Prior research has shown that early attachment disruptions and unstable caregiving environments contribute to emotional and behavioral dysregulation in adolescence.8, 9 In the absence of protective factors—such as consistent caregiving or supportive adult relationships—adolescents may resort to maladaptive coping strategies, including self‐harming behaviors.10 Grounded in these theoretical foundations, we adopted the Bio‐Psycho‐Social (BPS) model to assess risk factors across biological, psychological, and social domains.
We examined the psychosocial characteristics of eight adolescent girls, referred to as “Toyoko Kids,” who received emergency care after being found in Kabukicho. Assessments were guided by the BPS model, which provided a structured clinical framework for identifying vulnerabilities across multiple domains. To our knowledge, this is among the first public health studies to systematically investigate the psychosocial profiles of Toyoko Kids using such an approach.
METHODS
We specifically focused on runaway adolescents who had been emergently transported to a tertiary care hospital. Unlike community‐based surveys or school‐reported cases, emergency transports allow for the direct clinical observation of severe risk behaviors such as overdose and impaired consciousness.

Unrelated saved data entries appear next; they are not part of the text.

(* ===== verification/Span.v ===== *)
(** * Spans (span.c)

    A span: its identity and baggage (the context), operation name, times,
    tags, logs and references, under a mutex. Its operations, its copy, and
    its Protocol Buffers message. What happens to a finished span is up to the
    tracer, which is a parameter here. *)
From S2P Require Import Prelude Machine Vector CString Clock TraceId Threading Hashtable Tag.
From S2P Require Import SpanContext.

(** ** Definitions *)

Definition JAEGERTRACINGC_SAMPLING_PRIORITY : cstr := lit "sampling.priority".

Record jaeger_span := Span {
  tracer : option nat;
  context : jaeger_span_context;
  operation_name : option cstr;
  start_time_system : jaeger_timestamp;
  start_time_steady : jaeger_duration;
  duration : jaeger_duration;
  tags : jaeger_vector jaeger_tag;
  logs : jaeger_vector jaeger_log_record;
  refs : jaeger_vector jaeger_span_ref;
  span_mutex : jaeger_mutex;
}.

Definition JAEGERTRACINGC_SPAN_INIT : jaeger_span :=
  Span None JAEGERTRACINGC_SPAN_CONTEXT_INIT None (TimeValue 0 0) (TimeValue 0 0)
    (TimeValue 0 0) JAEGERTRACINGC_VECTOR_INIT JAEGERTRACINGC_VECTOR_INIT
    JAEGERTRACINGC_VECTOR_INIT JAEGERTRACINGC_MUTEX_INIT.

Record opentracing_finish_span_options := FinishSpanOptions {
  finish_time : jaeger_duration;
  log_records : option (list opentracing_log_record);
  num_log_records : Z;
}.

Definition JAEGERTRACINGC_FINISH_SPAN_OPTIONS_INIT : opentracing_finish_span_options :=
  FinishSpanOptions (TimeValue 0 0) None 0.

(** [Jaeger__Model__Span]: the members the client sets. *)
Record Jaeger__Model__Span := PbSpan {
  pbs_trace_id : ProtobufCBinaryData;
  pbs_span_id : ProtobufCBinaryData;
  pbs_operation_name : option cstr;
  pbs_references : option (list (option Jaeger__Model__SpanRef));
  pbs_n_references : Z;
  pbs_logs : option (list (option Jaeger__Model__Log));
  pbs_n_logs : Z;
  pbs_tags : option (list (option jaeger_tag));
  pbs_n_tags : Z;
}.

#[export] Instance zero_log_record : ZeroBytes jaeger_log_record :=
  LogRecord (TimeValue 0 0) (Vector 0 0 None 0).
#[export] Instance zero_pb_log : ZeroBytes Jaeger__Model__Log := PbLog None 0 None.

(** *** Assignments to members *)

Definition set_tracer (s : jaeger_span) (t : option nat) : jaeger_span :=
  Span t (context s) (operation_name s) (start_time_system s) (start_time_steady s)
    (duration s) (tags s) (logs s) (refs s) (span_mutex s).
Definition set_context (s : jaeger_span) (c : jaeger_span_context) : jaeger_span :=
  Span (tracer s) c (operation_name s) (start_time_system s) (start_time_steady s)
    (duration s) (tags s) (logs s) (refs s) (span_mutex s).
Definition set_name (s : jaeger_span) (n : option cstr) : jaeger_span :=
  Span (tracer s) (context s) n (start_time_system s) (start_time_steady s)
    (duration s) (tags s) (logs s) (refs s) (span_mutex s).
Definition set_times (s : jaeger_span) (system : jaeger_timestamp) (steady d : jaeger_duration)
    : jaeger_span :=
  Span (tracer s) (context s) (operation_name s) system steady d
    (tags s) (logs s) (refs s) (span_mutex s).
Definition set_tags (s : jaeger_span) (v : jaeger_vector jaeger_tag) : jaeger_span :=
  Span (tracer s) (context s) (operation_name s) (start_time_system s) (start_time_steady s)
    (duration s) v (logs s) (refs s) (span_mutex s).
Definition set_logs (s : jaeger_span) (v : jaeger_vector jaeger_log_record) : jaeger_span :=
  Span (tracer s) (context s) (operation_name s) (start_time_system s) (start_time_steady s)
    (duration s) (tags s) v (refs s) (span_mutex s).
Definition set_refs (s : jaeger_span) (v : jaeger_vector jaeger_span_ref) : jaeger_span :=
  Span (tracer s) (context s) (operation_name s) (start_time_system s) (start_time_steady s)
    (duration s) (tags s) (logs s) v (span_mutex s).
Definition set_mutex (s : jaeger_span) (m : jaeger_mutex) : jaeger_span :=
  Span (tracer s) (context s) (operation_name s) (start_time_system s) (start_time_steady s)
    (duration s) (tags s) (logs s) (refs s) m.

This subgroup, though not representative of all runaways, provides valuable insight into the intersection of medical urgency and psychosocial vulnerability.

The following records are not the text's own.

(** C22: Asking an adaptive sampler never faults on a monotonic clock and keeps it
    well formed, unlocked and with the same settings. The search for the
    operation's sampler looks among names it takes to be in order: a sampler
    that it finds has the operation's name, is asked, and alone is replaced,
    by what it is after its decision; if it finds none, there is none, while
    memory lasts and provided the names are in order (which adding one does not
    keep: [SamplerThreads.adaptive_sampler_duplicates]). Then a new sampler with
    the default rate is inserted for the operation and asked, as long as there
    are fewer than the maximum; else, or when memory runs out, the default
    sampler answers and the samplers stay. So there are never more of them
    than the maximum, or than there were. *)
Theorem jaeger_adaptive_sampler_is_sampled_spec (env : Env) (pb : Protobuf) s name tags w :
  rand_r_31 env -> pthread_key_create_ok = true -> monotonic_clock env ->
  adaptive_wf w s -> adaptive_mutex s = false -> tags_ready tags -> short name ->
  exists d s' tags' w',
    jaeger_adaptive_sampler_is_sampled s name tags w = Ok (d, s', tags') w' /\
    adaptive_wf w' s' /\ tags_ok tags' /\ settings s' = settings s /\
    len (op_samplers s') <= Z.max (len (op_samplers s)) (max_operations s) /\
    adaptive_answer w s name d s'.
Proof.
  intros Hr Hk Hc Hs Hm Ht Hname.
  assert (wp (jaeger_adaptive_sampler_is_sampled s name tags)
    (fun x w' => adaptive_wf w' x.1.2 /\ tags_ok x.2 /\ settings x.1.2 = settings s /\
       len (op_samplers x.1.2) <= Z.max (len (op_samplers s)) (max_operations s) /\
       adaptive_answer w s name x.1.1 x.1.2) w) as H.
  { by apply adaptive_wp. }
  apply wp_returns in H as ([[d s'] tags'] & w' & E & H). by exists d, s', tags', w'.
Qed.

(** An adaptive sampler made from strategies has one sampler per strategy, with
    the strategy's rate clamped to [0, 1], and finds a sampler for exactly the
    operations that have a strategy. *)
Theorem jaeger_adaptive_sampler_init_spec (env : Env) (size : Z) strategies max_ops w :
  plenty w -> samplers_room size (lenZ (per_operation_strategy strategies)) max_ops ->
  Forall strategy_ok (per_operation_strategy strategies) ->
  exists s w', jaeger_adaptive_sampler_init size strategies max_ops w = Ok (Some s) w' /\
    adaptive_wf w' s /\ adaptive_mutex s = false /\ max_operations s = max_ops /\
    samplers_for strategies (contents (op_samplers s)) /\
    forall name w2, plenty w2 -> short name ->
      exists found w3, jaeger_adaptive_sampler_find_sampler s name w2 = Ok found w3 /\
        (is_Some found <->
         exists st, st ∈ per_operation_strategy strategies /\ operation st = Some name).
Proof.
  intros Hp Hroom Hss.
  assert (wp (jaeger_adaptive_sampler_init size strategies max_ops) (fun r w' => exists s,
    r = Some s /\ adaptive_wf w' s /\ adaptive_mutex s = false /\ max_operations s = max_ops /\
    samplers_for strategies (contents (op_samplers s))) w) as H.
  { apply adaptive_init_wp; [done|done|done|]. intros s w' _ Hs Hmax Hfor Hmu _ _. by exists s. }
  apply wp_returns in H as (r & w' & E & s & -> & Hs & Hmu & Hmax & Hfor).
  exists s, w'. do 5 (split; [done|]). intros name w2 Hp2 Hname.
  assert (wp (jaeger_adaptive_sampler_find_sampler s name) (fun found _ => is_Some found <->
    exists st, st ∈ per_operation_strategy strategies /\ operation st = Some name) w2) as Hf.
  { destruct Hs as [Hv Hn _ _], Hfor as ((l0 & Hperm & Hl0) & Hsorted).
    apply find_sampler_wp; [done|done|done|..].
    - intros i o w3 _ _ Ho Hon. split; [|by eexists]. intros _.
      apply list_elem_of_lookup_2 in Ho. rewrite Hperm in Ho.
      apply list_elem_of_lookup in Ho as [j Hj].
      destruct (Forall2_lookup_r _ _ _ _ _ Hl0 Hj) as (st & Hst & _ & Hop & _).
      exists st. split; [by eapply list_elem_of_lookup_2|congruence].
    - intros w3 _ Hun. split; [by intros [? ?]|]. intros (st & Hst & Hop).
      specialize (Hun Hp2 (Hsorted name)). rewrite Hperm in Hun.
      apply list_elem_of_lookup in Hst as [j Hj].
      destruct (Forall2_lookup_l _ _ _ _ _ Hl0 Hj) as (o & Ho & _ & Hon & _).
      rewrite Forall_forall in Hun. destruct (Hun o); [by eapply list_elem_of_lookup_2|congruence]. }
  apply wp_returns in Hf as (found & w3 & ? & ?). eauto.
Qed.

This study is a cross‐sectional analysis of Toyoko Kids who were emergently transported to Keio University Hospital from June 2022 to August 2023. Subjects were included in the study if they met the following three criteria: (i) youth under age 18 years who were transported from Kabukicho in Shinjuku Ward, (ii) who had not returned home for more than two nights (or more than one night for those under age 15 years) without the caregiver's permission, and (iii) the emergency call was made by someone other than family (e.g., friends or passersby). Cases due to traffic accidents or accidental injuries were excluded.
Clinical interviews and physical examinations were conducted by pediatricians for all cases. Although no structured questionnaire or standardized checklist was used, assessments were guided by the BPS model and conducted through direct interviews. This approach was chosen because adolescents with trauma or high‐risk behaviors may be reluctant to disclose sensitive information through self‐administered questionnaires due to fear, shame, or mistrust, as reported in previous studies.11, 12 Under the supervision of the first author—a pediatrician and board‐certified specialist in child and adolescent mental health—attending clinicians assessed key psychosocial risk factors according to their clinical roles, and relevant findings were documented in medical records.

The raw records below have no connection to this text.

Definition sample_unpack (j : sample_json) (f : unpack_field) : option (unpacked sample_json) :=
  match f with
  | field_real k => got_real <$> (sample_member j k ≫= sample_real)
  | field_string k => got_string <$> (sample_member j k ≫= sample_string)
  | field_bool k => got_bool <$> (sample_member j k ≫= sample_boolean)
  | field_object k => got_json <$> sample_member j k
  | field_optional k => Some (from_option got_json got_nothing (sample_member j k))
  end.

(** A decoder that knows the texts of a table. *)
Definition sample_jansson (table : list (cstr * sample_json)) : Jansson :=
  {| json_t := sample_json;
     json_loads _ text := sample_lookup table text;
     json_unpack_ex j fields :=
       match j with
       | None => None
       | Some j => if sample_is_object j then mapM (sample_unpack j) fields else None
       end;
     json_array j := match j with JArray js => Some js | _ => None end |}.

#[local] Instance sample_jansson_laws table : JanssonLaws (sample_jansson table).
Proof.
  refine {| json_is_object := sample_is_object : @json_t (sample_jansson table) -> bool;
            json_member := sample_member : @json_t (sample_jansson table) -> _;
            json_real := sample_real : @json_t (sample_jansson table) -> _;
            json_string := sample_string : @json_t (sample_jansson table) -> _;
            json_boolean := sample_boolean : @json_t (sample_jansson table) -> _ |}.
  intros j fields. reflexivity.
Defined.

(** A parser of messages in two chunks: the status line and a first part of
    the body, then the rest. *)
Definition sample_events (p : bool) (bytes : list ascii) : list http_event :=
  if p then [body bytes; message_complete] else [headers_complete HTTP_OK; body bytes].

Definition sample_http : HttpParser :=
  {| http_parser := bool;
     http_parser_init := false;
     http_parser_execute A cb a p bytes :=
       ' (ok, a) ← run_callbacks cb a (sample_events p bytes);
       ret (if (ok : bool) then lenZ bytes else 0, true, a) |}.

#[local] Instance sample_http_laws : HttpParserLaws sample_http.
Proof.
  refine {| parser_events := fun (p : @http_parser sample_http) bytes =>
              (sample_events p bytes, true : @http_parser sample_http) |}.
  intros A cb a p bytes w a' w' H. cbn in *. unfold bind. by rewrite H.
Defined.

(** A connection whose peer has some chunks to send. *)
Definition sample_tcp (answer : list (list ascii)) : Network :=
  {| socket := list (list ascii); sockaddr := Z; sockaddr_zero := 0; sizeof_sockaddr_in := 16;
     sendto s b _ := (lenZ b, s);
     AF_INET := 2; SOCK_DGRAM := 2; SOCK_STREAM := 1; SOCK_CLOEXEC := Some 524288; FD_CLOEXEC := 1;
     sys_socket _ _ := (3, answer);
     fcntl_getfd s := (0, s); fcntl_setfd s _ := s;
     getaddrinfo _ _ _ _ := (0, [AddrInfo 1 16]);
     sys_connect s _ _ := (0, s); sys_write s b := (lenZ b, s);
     sys_read s _ := match s with [] => (0, [], []) | c :: s => (lenZ c, c, s) end |}.

Definition sample_text : cstr := lit "{probabilisticSampling:{samplingRate:0.5}}".
Definition sample_half : double := ddiv (double_of_Z 1) (double_of_Z 2).
Definition sample_document : sample_json :=
  JObject [(lit "probabilisticSampling", JObject [(lit "samplingRate", JReal sample_half)])].
Definition sample_chunks : list (list ascii) := [take 7 sample_text; drop 7 sample_text].

Definition sample_manager : @jaeger_http_sampling_manager (sample_tcp sample_chunks) sample_http :=
  @Manager (sample_tcp sample_chunks) sample_http (Some (lit "svc")) JAEGERTRACINGC_URL_INIT 3
    (Some sample_chunks) false (Some http_parsing_state_write) 7 (lit "GET /s " ++ [nul])
    (Vector 0 10 (Some (replicate 10 nul)) 1).

Lemma sample_exchange : exchange sample_manager sample_chunks sample_text.
Proof.
  split.
  - by eexists.
  - split; [|done]. split; cbn; try lia. eexists. split; [reflexivity|done].
  - vm_compute. discriminate.
  - exists sample_chunks, sample_chunks. split_and!; [done..|]. cbn.
    split_and!; [discriminate|]. eexists. split; [reflexivity|].
    split_and!; [discriminate|]. by eexists.
  - assert (Forall accepted (sample_events true (drop 7 sample_text))) as Hl by by repeat constructor.
    assert (Forall accepted (sample_events false (take 7 sample_text))) as Hf by by repeat constructor.
    exact (answers_more (plaws := sample_http_laws) false (take 7 sample_text) _ _ Hf eq_refl
             (answers_last (plaws := sample_http_laws) true (drop 7 sample_text) Hl eq_refl)).
Qed.

Definition sample_url : cstr := lit "http://agent:5778/api".

(** The fields of [sample_url], or of a URL with a path of another length. *)
Definition sample_fields (path_len : Z) : UrlParser :=
  {| UF_HOST := 1; UF_PORT := 2; UF_PATH := 3;
     http_parser_parse_url _ := (0, ParsedUrl 15 (fun i =>
       if i =? 1 then (7, 5) else if i =? 2 then (13, 4)
       else if i =? 3 then (17, path_len) else (0, 4))) |}.

Lemma sample_leads_to :
  @leads_to (sample_fields 4) (sample_tcp sample_chunks) sample_url (lit "agent") 5778
    (lit "/api") sample_chunks.
Proof.
  split; [|by exists [AddrInfo 1 16], 3]. split; [done|]. split; [by vm_compute|].
  eexists. split; [reflexivity|]. split; [|by intros]. split.
  - split; [done|]. split; [|by vm_compute].
    by vm_compute; repeat (apply not_elem_of_cons; split; [discriminate|]); apply not_elem_of_nil.
  - unfold USHRT_MAX. lia.
  - done.
  - by exists (lit "http://"), (lit "/api").
Qed.

Lemma jaeger_http_sampling_manager_init_spec_witness :
  exists m' w',
    @jaeger_http_sampling_manager_init sample_env (sample_fields 4) (sample_tcp sample_chunks)
      sample_http (lit "0.1") JAEGERTRACINGC_HTTP_SAMPLING_MANAGER_INIT (Some sample_url)
      (Some (lit "svc")) initial_world = Ok (true, m') w' /\
    alloc_only initial_world w' /\
    forall s1 chunks text,
      let request := request_for (lit "0.1") (lit "/api") (lit "svc")
                       (HostPort (Some (lit "agent")) 5778) in
      @sys_write (sample_tcp sample_chunks) sample_chunks request = (lenZ request, s1) ->
      @delivers (sample_tcp sample_chunks) s1 chunks ->
      @answers sample_http _ http_parser_init chunks text -> fits_answer 512 text ->
      exchange m' chunks text.
Proof.
  apply (jaeger_http_sampling_manager_init_spec sample_env (sample_fields 4)
           (sample_tcp sample_chunks) sample_http sample_http_laws).
  - apply plenty_sample.
  - done.
  - by vm_compute.
  - apply sample_leads_to.
  - split; by vm_compute.
Defined.

Lemma remote_sampler_refresh_spec_witness :
  exists s' m' w',
    @jaeger_remotely_controlled_sampler_update sample_env 144 _
      (@jaeger_http_sampling_manager_get_sampling_strategies sample_env (sample_tcp sample_chunks)
         sample_http (sample_jansson [(sample_text, sample_document)]) 2 sample_manager)
      sample_remote metrics_world = Ok (true, s', m') w' /\
    follows (probabilistic_strategy sample_half) sample_remote (sampler s') /\ remote_mutex s' = false /\
    counted_both sample_metrics sampler_retrieved sampler_updated metrics_world w' /\
    contents (response m') = sample_text ++ [nul].
Proof.
  apply (remote_sampler_refresh_spec sample_env (sample_tcp sample_chunks) sample_http
           (sample_jansson [(sample_text, sample_document)]) _ _ 2 144 sample_manager sample_chunks
           sample_text sample_document).
  - done.
  - apply sample_exchange.
  - cbn. lia.
  - vm_compute. reflexivity.
  - split; [done|]. cbn. by eexists.
  - apply sample_metrics_wf.
  - reflexivity.
  - reflexivity.
  - split; [by intros a|done].
Defined.

(** *** Defects *)

Definition default_fields : UrlParser :=
  {| UF_HOST := 1; UF_PORT := 2; UF_PATH := 3;
     http_parser_parse_url _ := (0, ParsedUrl 15 (fun i =>
       if i =? 1 then (7, 9) else if i =? 2 then (17, 4)
       else if i =? 3 then (21, 9) else (0, 4))) |}.

(** The default URL has a path of nine characters, and the limit is the name of
    a [pathconf] variable, 4: with the default no manager is ever made, even
    when the agent is there. *)
Theorem default_url_has_no_manager :
  fst <$> value (@jaeger_http_sampling_manager_init sample_env default_fields
      (sample_tcp sample_chunks) sample_http (lit "0.1") JAEGERTRACINGC_HTTP_SAMPLING_MANAGER_INIT
      None (Some (lit "svc")) initial_world) = Some false.
Proof. vm_compute. reflexivity. Qed.

(** The path http-parser reports starts with a slash, which the request's
    format has already; and the request line names no version of HTTP. *)
Theorem request_line_doubles_slash :
  take 22 (request_for (lit "0.1") (lit "/api") (lit "svc") (HostPort (Some (lit "agent")) 5778))
  = lit "GET //api?service=svc" ++ [chr 13].
Proof. vm_compute. reflexivity. Qed.

(** An answer without any of the three members reaches an assertion. *)
Theorem empty_answer_asserts :
  @parse_response sample_env (sample_jansson []) (JObject []) initial_world = Fault AssertFailed.
Proof. vm_compute. reflexivity. Qed.

Definition sample_per_operation (ops : list sample_json) : sample_json :=
  JObject [(lit "defaultSamplingProbability", JReal sample_half);
           (lit "defaultLowerBoundTracesPerSecond", JReal sample_half);
           (lit "perOperationStrategies", JArray ops)].

(** The clean-up after a malformed operation frees names that were not set. *)
Theorem malformed_operation_frees_uninitialised :
  @parse_per_operation_sampling_json sample_env (sample_jansson [])
    (Some (sample_per_operation [JObject []])) initial_world = Fault Uninitialised.
Proof. vm_compute. reflexivity. Qed.

(** The fifth request for memory, for the buffer of the answer, fails. *)
Definition vector_oom_env : Env := {|
  sys_malloc_ok n := negb (n =? 4)%nat;
  clock_monotonic := @clock_monotonic sample_env; clock_realtime := @clock_realtime sample_env;
  rand_r := @rand_r sample_env; entropy := @entropy sample_env;
  entropy_source := HAVE_GETRANDOM; fopen_ok _ := true; stale_state := [0; 0; 0; 0];
  seed := @seed sample_env;
  ndebug := false; mt := true; have_builtin := true;
  pthread_key_create_ok := true; pthread_setspecific_ok := true;
|}.

(** Then the parsing context is freed twice: [parser.data] still points to it. *)
Theorem manager_init_double_free :
  @jaeger_http_sampling_manager_init vector_oom_env (sample_fields 4) (sample_tcp sample_chunks)
    sample_http (lit "0.1") JAEGERTRACINGC_HTTP_SAMPLING_MANAGER_INIT (Some sample_url)
    (Some (lit "svc")) initial_world = Fault DoubleFree.
Proof. vm_compute. reflexivity. Qed.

Based on this framework, specific roles and responsibilities were allocated across clinical domains (Table 1). In the biological domain, emergency physicians and emergency department nurses primarily assessed the level of consciousness, diagnoses, pregnancy status, substances ingested, and treatments provided. In the psychological domain, pediatricians and psychiatrists evaluated self‐harming behaviors, psychiatric symptoms, substance use history, and suicidal ideation. In the social domain, pediatricians and medical social workers gathered information on family structure (e.g., both parents, single parent, or others), current school attendance status, history of abuse, involvement with child protection services, and experiences of sexual exploitation. Information on who requested the emergency call and the distance from home to Kabukicho was obtained from emergency and medical records. Pediatricians and psychiatrists jointly conducted interviews with both the children and their caregivers, while pediatricians worked with medical social workers to share relevant information with child protection services and coordinate follow‐up support. Discharge planning—including decisions such as home return or custody—was conducted through multidisciplinary discussions among pediatricians, emergency physicians, psychiatrists, nurses, and social workers. All data were obtained as part of routine clinical care, not through research‐specific interviews. Interviews were conducted in private rooms within the emergency department, without the presence of caregivers, to ensure a safe and confidential environment. Pediatricians and psychiatrists took care not to pressure the adolescents to disclose information, and responded empathetically to any signs of emotional distress.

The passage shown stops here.